I have to confess that I have the fear that I have written a not too well balanced review, I’m sorry if i would give you this impression, but I ask you to have the patience to read it anyway: the disc is beautiful, all four performers are really valid musicians, the booklet that accompanies the CD contains an essay by Stefano Grondona that we are simply obliged to read and learn, the recording quality, thanks to the sound engineer David Piva and the mastering of Andrea Dandolo, is simply amazing. Stradivarius, once again has released another high quality production.
For those who had any doubts, this review could end here, but I think we can take advantage of these spaces to listen to and read this record in a way a little bit different from usual ones. The music market is simply stuffed about Bach’s Suite for Lute for guitar recordings, full, if not inflated but this record has something special that I hadn’t met yet, four pupils of the same Maestro, in this case the italian guitar player Stefano Grondona, who play in the same disc together but not in quartet. Each one of them gets a Bach’s Suite and interprets it in his own way. The performers are all very young but, at the same time, they shows a surprising maturity and I like the idea that they play together but individually, it’s a good opportunity to understand what was their Maestro’s influence and how they have transposed his teaching.

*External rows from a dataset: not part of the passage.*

(* ===== verification/Handlers.v ===== *)
(** Handlers: the HTTP handlers of the order, customer, product and auth packages:
    decode or parse, call the service, map the result. *)
From S2P Require Import Prelude Errors Effects GoStrings Uuid Calendar Json Money Pagination Catalog Customer Product Auth OrderModel OrderRepo OrderService Bodies Http.

(** The [decodeJSON] of every handler file: [json.NewDecoder(r.Body).Decode(&v)]. *)
Definition decodeJSON {A} (decode : string -> option A) (r : Request) : res A :=
  match decode (rq_body r) with
  | Some v => Ok v
  | None => Err (Validation "invalid request body")
  end.

(** Continue with the value, or write the error and return. *)
Definition or_write {A} (x : res A) (f : A -> prog httpE (res Response)) : prog httpE (res Response) :=
  match x with
  | Ok a => f a
  | Err e => respond (Write e)
  | Panic why => Ret (Panic why)
  end.

Definition parseIntParam (raw : string) : option Z :=
  if bool_decide (raw = "") then Some 0 else Atoi raw.

Definition page_params (r : Request) : res (Z * Z) :=
  match parseIntParam (rq_query r "page") with
  | None => Err (Validation "page must be an integer")
  | Some page =>
      match parseIntParam (rq_query r "page_size") with
      | None => Err (Validation "page_size must be an integer")
      | Some pageSize => Ok (page, pageSize)
      end
  end.

(** An optional query parameter: absent when empty. *)
Definition optional {A} (raw : string) (parse : string -> option A) (msg : string) : res (option A) :=
  if bool_decide (raw = "") then Ok None
  else match parse raw with
       | Some v => Ok (Some v)
       | None => Err (Validation msg)
       end.

Definition res_option {A} (x : res A) : option A := match x with Ok a => Some a | _ => None end.

Definition bind_ok {A B} (x : res A) (f : A -> res B) : res B :=
  match x with Ok a => f a | Err e => Err e | Panic why => Panic why end.

Definition path_id `{UuidText} (msg : string) (r : Request) : res uuid :=
  match uuid_Parse (rq_param r "id") with
  | Some id => Ok id
  | None => Err (Validation msg)
  end.

(** ** internal/order/handler.go *)
Module order_handler.
Section order_handler.
Context `{!UuidText, !CaseTables}.

Definition pathID (r : Request) : res uuid := path_id "invalid order id" r.

Definition parseFilter (r : Request) : res OrderFilter :=
  let q := rq_query r in
  bind_ok (optional (q "customer_id") uuid_Parse "customer_id must be a valid uuid") (fun customerID =>
  bind_ok (optional (q "status") (fun raw => res_option (ParseOrderStatus raw))
             "status must be a valid order status") (fun status =>
  bind_ok (optional (q "start_date") ParseDate "start_date must be YYYY-MM-DD") (fun startDate =>
  bind_ok (optional (q "end_date") ParseDate "end_date must be YYYY-MM-DD") (fun endDate =>
  bind_ok (page_params r) (fun p =>
  Ok (mkOrderFilter customerID status startDate endDate p.1 p.2)))))).

Definition Create : Handler := fun r =>
  match UserIDFromContext (rq_ctx r) with
  | None => respond (Write (Unauthorized "Authentication required"))
  | Some rawID =>
      match uuid_Parse rawID with
      | None => respond (Write (Unauthorized "Invalid authenticated user"))
      | Some createdBy =>
          or_write (decodeJSON decode_order r) (fun input =>
            answer (order_svc (OrderService.Create createdBy input))
              (fun out => writeJSON StatusCreatedHTTP (order_json out)))
      end
  end.

Definition Get : Handler := fun r =>
  or_write (pathID r) (fun id =>
    answer (order_svc (FindOrder id)) (fun out => writeJSON StatusOK (order_json out))).

Definition List : Handler := fun r =>
  or_write (parseFilter r) (fun filter =>
    answer (order_svc (ListService filter)) (fun page => writeJSON StatusOK (page_json order_json page))).

Definition Cancel : Handler := fun r =>
  or_write (pathID r) (fun id =>
    answer (order_svc (OrderService.Cancel id)) (fun out => writeJSON StatusOK (order_json out))).

Definition Ship : Handler := fun r =>
  or_write (pathID r) (fun id =>
    answer (order_svc (OrderService.Ship id)) (fun out => writeJSON StatusOK (order_json out))).

(** Method and pattern of each route, under the mount point. *)
Definition Routes : list (string * string * Handler) :=
  [("POST", "/", Create); ("GET", "/", List); ("GET", "/{id}", Get);
   ("PATCH", "/{id}/cancel", Cancel); ("PATCH", "/{id}/ship", Ship)].
End order_handler.
End order_handler.

(** ** internal/customer/handler.go *)
Module customer_handler.
Section customer_handler.
Context `{!UuidText, !CaseTables}.

Definition pathID (r : Request) : res uuid := path_id "invalid customer id" r.

Definition parseFilter (r : Request) : res customer.CustomerFilter :=
  bind_ok (optional (rq_query r "active") ParseBool "active must be a boolean") (fun active =>
  bind_ok (page_params r) (fun p =>
  Ok (customer.mkFilter (rq_query r "name") (rq_query r "document") active p.1 p.2))).

Definition Create : Handler := fun r =>
  or_write (decodeJSON decode_create_customer r) (fun input =>
    answer (customer_svc (customer.Create input))
      (fun out => writeJSON StatusCreatedHTTP (customer_json out))).

Definition Update : Handler := fun r =>
  or_write (pathID r) (fun id =>
    or_write (decodeJSON decode_update_customer r) (fun input =>
      answer (customer_svc (customer.Update id input))
        (fun out => writeJSON StatusOK (customer_json out)))).

Definition Deactivate : Handler := fun r =>
  or_write (pathID r) (fun id =>
    answer (customer_svc (customer.Deactivate id)) (fun _ => mkResponse StatusNoContent [] NoBody)).

Definition Get : Handler := fun r =>
  or_write (pathID r) (fun id =>
    answer (customer_svc (customer.FindByID id)) (fun out => writeJSON StatusOK (customer_json out))).

Definition List : Handler := fun r =>
  or_write (parseFilter r) (fun filter =>
    answer (customer_svc (customer.List filter))
      (fun page => writeJSON StatusOK (page_json customer_json page))).

Definition Routes : list (string * string * Handler) :=
  [("GET", "/", List); ("POST", "/", Create); ("GET", "/{id}", Get); ("PUT", "/{id}", Update);
   ("PATCH", "/{id}/deactivate", Deactivate)].
End customer_handler.
End customer_handler.

(** ** internal/product/handler.go *)
Module product_handler.
Section product_handler.
Context `{!UuidText, !CaseTables}.

Definition pathID (r : Request) : res uuid := path_id "invalid product id" r.

Definition parseFilter (r : Request) : res product.ProductFilter :=
  bind_ok (optional (rq_query r "active") ParseBool "active must be a boolean") (fun active =>
  bind_ok (page_params r) (fun p =>
  Ok (product.mkFilter (rq_query r "name") (rq_query r "sku") active p.1 p.2))).

Definition Create : Handler := fun r =>
  or_write (decodeJSON decode_create_product r) (fun input =>
    answer (product_svc (product.Create input))
      (fun out => writeJSON StatusCreatedHTTP (product_json out))).

Definition Update : Handler := fun r =>
  or_write (pathID r) (fun id =>
    or_write (decodeJSON decode_update_product r) (fun input =>
      answer (product_svc (product.Update id input))
        (fun out => writeJSON StatusOK (product_json out)))).

Definition Deactivate : Handler := fun r =>
  or_write (pathID r) (fun id =>
    answer (product_svc (product.Deactivate id)) (fun _ => mkResponse StatusNoContent [] NoBody)).

Definition Get : Handler := fun r =>
  or_write (pathID r) (fun id =>
    answer (product_svc (product.FindByID id)) (fun out => writeJSON StatusOK (product_json out))).

Definition List : Handler := fun r =>
  or_write (parseFilter r) (fun filter =>
    answer (product_svc (product.List filter))
      (fun page => writeJSON StatusOK (page_json product_json page))).

Definition Routes : list (string * string * Handler) :=
  [("GET", "/", List); ("POST", "/", Create); ("GET", "/{id}", Get); ("PUT", "/{id}", Update);
   ("PATCH", "/{id}/deactivate", Deactivate)].
End product_handler.
End product_handler.

(** ** internal/auth/handler.go *)
Module auth_handler.
Section auth_handler.
Context `{!UuidText, !CaseTables, !LocalZone} (m : auth.TokenManager).

Definition Login : Handler := fun r =>
  or_write (decodeJSON decode_login r) (fun req =>
    answer (auth_svc (auth.Login m req)) (fun resp => writeJSON StatusOK (token_json resp))).

Definition Register : Handler := fun r =>
  or_write (decodeJSON decode_register r) (fun req =>
    answer (auth_svc (auth.Register req)) (fun resp => writeJSON StatusCreatedHTTP (user_json resp))).

Definition Routes : list (string * string * Handler) :=
  [("POST", "/login", Login); ("POST", "/register", Register)].
End auth_handler.
End auth_handler.

(** ** Lemmas *)
Section filter_facts.
Context `{!UuidText, !CaseTables}.

(** A parsed optional parameter keeps what its test on a value keeps. *)
Lemma optional_meaning {A} (raw : string) (parse : string -> option A) msg (v : option A)
    (test : A -> bool) (P : A -> Prop) :
  optional raw parse msg = Ok v ->
  (forall a, test a = true <-> P a) ->
  match v with Some a => test a | None => true end = true <->
  raw = "" \/ exists a, parse raw = Some a /\ P a.
Proof.
  intros Hopt Htest. unfold optional in Hopt. case_bool_decide as Hraw.
  - injection Hopt as <-. tauto.
  - destruct (parse raw) as [a|] eqn:Ha; [|done]. injection Hopt as <-. rewrite Htest. naive_solver.
Qed.

Lemma parseFilter_fields r f :
  order_handler.parseFilter r = Ok f ->
  (exists msg, optional (rq_query r "customer_id") uuid_Parse msg = Ok (f_CustomerID f)) /\
  (exists msg, optional (rq_query r "status") (fun raw => res_option (ParseOrderStatus raw)) msg
               = Ok (f_Status f)) /\
  (exists msg, optional (rq_query r "start_date") ParseDate msg = Ok (f_StartDate f)) /\
  (exists msg, optional (rq_query r "end_date") ParseDate msg = Ok (f_EndDate f)).
Proof.
  unfold order_handler.parseFilter.
  destruct (optional (rq_query r "customer_id") _ _) as [c| |] eqn:Hc; [|done..].
  destruct (optional (rq_query r "status") _ _) as [s| |] eqn:Hs; [|done..].
  destruct (optional (rq_query r "start_date") _ _) as [a| |] eqn:Ha; [|done..].
  destruct (optional (rq_query r "end_date") _ _) as [b| |] eqn:Hb; [|done..].
  destruct (page_params r) as [p| |]; [|done..]. cbn. intros [= <-]; cbn. by split_and!; eexists.
Qed.

Lemma res_option_Some {A} (x : res A) a : res_option x = Some a <-> x = Ok a.
Proof. destruct x; cbn; naive_solver. Qed.

(** C36: a listing query selects exactly the orders of the given customer, in the
    given status, created at or after midnight of the start date and at or before
    midnight of the end date, each condition only when its parameter is present.
    In particular an order created during the end date, after its first instant, is
    not selected. *)
Theorem listing_query_semantics (r : Request) (f : OrderFilter) (o : Order) :
  order_handler.parseFilter r = Ok f ->
  (matchesOrder o f = true <->
   (rq_query r "customer_id" = "" \/
    exists c, uuid_Parse (rq_query r "customer_id") = Some c /\ o_CustomerID o = c) /\
   (rq_query r "status" = "" \/
    exists s, ParseOrderStatus (rq_query r "status") = Ok s /\ o_Status o = s) /\
   (rq_query r "start_date" = "" \/
    exists t, ParseDate (rq_query r "start_date") = Some t /\ t <= o_CreatedAt o) /\
   (rq_query r "end_date" = "" \/
    exists t, ParseDate (rq_query r "end_date") = Some t /\ o_CreatedAt o <= t)) /\
  (forall t n, rq_query r "end_date" <> "" -> ParseDate (rq_query r "end_date") = Some t ->
     0 < n < day_ns -> o_CreatedAt o = t + n -> matchesOrder o f = false).
Proof.
  intros Hf. destruct (parseFilter_fields _ _ Hf) as ([m1 Hc] & [m2 Hs] & [m3 Ha] & [m4 Hb]).
  assert (Hiff : matchesOrder o f = true <-> _) by (unfold matchesOrder; rewrite !andb_true_iff;
    rewrite (optional_meaning _ _ _ _ _ (fun c => o_CustomerID o = c) Hc)
      by (intros; apply bool_decide_eq_true);
    rewrite (optional_meaning _ _ _ _ _ (fun s => o_Status o = s) Hs)
      by (intros; apply bool_decide_eq_true);
    rewrite (optional_meaning _ _ _ _ _ (fun t => t <= o_CreatedAt o) Ha)
      by (intros; rewrite negb_true_iff, Z.ltb_ge; done);
    rewrite (optional_meaning _ _ _ _ _ (fun t => o_CreatedAt o <= t) Hb)
      by (intros; rewrite negb_true_iff, Z.ltb_ge; done);
    reflexivity).
  setoid_rewrite res_option_Some in Hiff. rewrite !Logic.and_assoc in Hiff. split; [exact Hiff|].
  intros t n Hne Ht Hn Ho. apply not_true_iff_false. rewrite Hiff.
  intros (_ & _ & _ & [?|(t' & Ht' & Hle)]); [done|]. assert (t' = t) by congruence. lia.
Qed.
End filter_facts.

Definition demo_query (key : string) : string :=
  if bool_decide (key = "status") then "paid" else if bool_decide (key = "end_date") then "2024-02-29" else "".
Definition demo_listing : Request :=
  mkRequest "GET" "/api/orders" (fun _ => "") demo_query (fun _ => "") "" (mkCtx None None None).
(** Created at noon of the end date. *)
Definition noon_order : Order :=
  mkOrder 1 100 StatusPaid (mkMoney 0) 9 (19782 * day_ns + 43200000000000) 0 None.

Lemma listing_query_semantics_witness :
  exists f, @order_handler.parseFilter bit_text no_tables demo_listing = Ok f /\ matchesOrder noon_order f = false.
Proof.
  assert (Hf : @order_handler.parseFilter bit_text no_tables demo_listing =
    Ok (mkOrderFilter None (Some StatusPaid) None (Some (19782 * day_ns)) 0 0)) by (vm_compute; reflexivity).
  eexists. split; [exact Hf|].
  refine (proj2 (@listing_query_semantics bit_text no_tables demo_listing _ noon_order Hf)
            (19782 * day_ns) 43200000000000 _ _ _ _).
  - discriminate.
  - vm_compute. reflexivity.
  - unfold day_ns, second_ns. lia.
  - reflexivity.
Defined.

It ‘s true, Bach Suites are a well known path but it’s equally true that they represent an almost obligatory passage for any guitarist, an experience on which he can even go back several times in his artistic life, a sort of philosopher’s stone (excusem me please for the mystical license) for debate repeatedly. I read the choice of these four Suite as the choice of a solid common ground on which musically and intellectually they could confront themselves, and as a kind of certificate of achieved artistic maturity for these four guitar players, who are young (Victor Valisena was born in 1996, Giacomo Susani in1995 , Michele Tedesco in 1992 and Giacomo Copiello in 1991) but who demonstrate a surprising artistic level. Some time ago I was discussing with a friend, ex guitarist, who complained (an Italian typical defect, unfortunately) how after Bream, Williams and Yepes there were no longer valid interpreters able to bring forward their ideas, I believe that I will force him to buy this record: first, because temperamentally I can’t stand people who complain, second because few things bother me as ignorance, assumed as a way of life. This is not true at all: the guitar in the last twenty years has made great progresses as these four young guitar players show us in their record. I think we owe it to the great educational work that has been done, it’s true the Italian Conservatories have great defects, but these are the same defects of their teachers and students: with a great Maestro there will always be great students before and after great musicians. Then it’s our job to look for this quality and to show it to other people.
As I said .. this one could be read as a partisan review … maybe.